*PROBLEM:* Report each line of the data below in which "normalize" appears.
====== MATERIAL SHOWN
Definition download (self : loc) (path : string) (filename : option string)
  : M Store loc :=
  let shown :=
    match filename with
    | Some f => Py.str_or f (path_name py path)
    | None => path_name py path
    end in
  set_header self [("Content-Disposition", "attachment; filename=" +:+ shown)] ;;;
  send_file self path ;;;
  ret self.

End Methods.
End Response.

(** ** The request facade ([god_like/request.py]) *)

(** The native request, by the attributes the facade reads.  Its
    [accept_mimetypes] object is given by its membership test
    [value in accept_mimetypes]. *)
Record FlaskRequest : Type := mkFlaskRequest {
  scheme : string;
  request_headers : Headers.t;
  server : option (string * option Z);
  accept_mimetypes : string -> outcome bool
}.

(** The framework's [host] attribute: the Host header, or else the server
    address, less the port only when it is the default one of the scheme. *)
Definition flask_host (r : FlaskRequest) : string :=
  let host :=
    match Headers.get "host" (request_headers r) with
    | Some h => h
    | None =>
        match server r with
        | Some (name, Some port) => name +:+ ":" +:+ Py.str port
        | Some (name, None) => name
        | None => EmptyString
        end
    end in
  if (String.eqb (scheme r) "http" || String.eqb (scheme r) "ws")
       && Py.endswith ":80" host
  then Py.drop_last 3 host
  else if (String.eqb (scheme r) "https" || String.eqb (scheme r) "wss")
            && Py.endswith ":443" host
  then Py.drop_last 4 host
  else host.

(** The membership test of the framework's MIME accept list, for media ranges
    without parameters: a range without a slash matches nothing, a value
    without a slash is refused, and [*] matches any type or subtype. *)
Module MIMEAccept.

Definition normalize (x : string) : string * string :=
  match Py.split "/" (Py.lower x) with
  | ty :: rest => (ty, Py.join "/" rest)
  | [] => (EmptyString, EmptyString)
  end.

Definition value_matches (v item : string) : outcome bool :=
  if negb (Py.has_char "/" item) then Return false
  else if negb (Py.has_char "/" v) then Raise ValueError
  else
    let '(vt, vs) := normalize v in
    let '(it, si) := normalize item in
    if String.eqb vt "*" && negb (String.eqb vs "*") then Raise ValueError
    else if String.eqb it "*" && negb (String.eqb si "*") then Return false
    else Return
      ((String.eqb it "*" && String.eqb si "*")
       || (String.eqb vt "*" && String.eqb vs "*")
       || (String.eqb it vt
           && (String.eqb si "*" || String.eqb vs "*" || String.eqb si vs))).

Fixpoint contains (items : list string) (v : string) : outcome bool :=
  match items with
  | [] => Return false
  | item :: rest =>
      match value_matches v item with
      | Return true => Return true
      | Return false => contains rest v
      | Raise e => Raise e
      end
  end.

End MIMEAccept.

(** A rule of the framework's URL map, and the native request with the
    attributes it gets from the connection and from the rule that matched. *)
Record Rule : Type := mkRule {
  rule : string;
  methods : gset string;
  endpoint : string
}.

Record RoutedRequest : Type := mkRoutedRequest {
  native :> FlaskRequest;
  remote_addr : option string;
  url_rule : option Rule
}.

Module Request.
Section Methods.

Context (py : Platform).

Definition ip (self : RoutedRequest) : option string :=
  match Headers.getlist "X-Forwarded-For" (request_headers self) with
  | first :: _ => Some first
  | [] => remote_addr self
  end.

Definition protocol (self : FlaskRequest) : string := scheme self.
============
*RESPONSE FOR THIS EXERCISE:*
Definition normalize (x : string) : string * string :=
    let '(vt, vs) := normalize v in
    let '(it, si) := normalize item in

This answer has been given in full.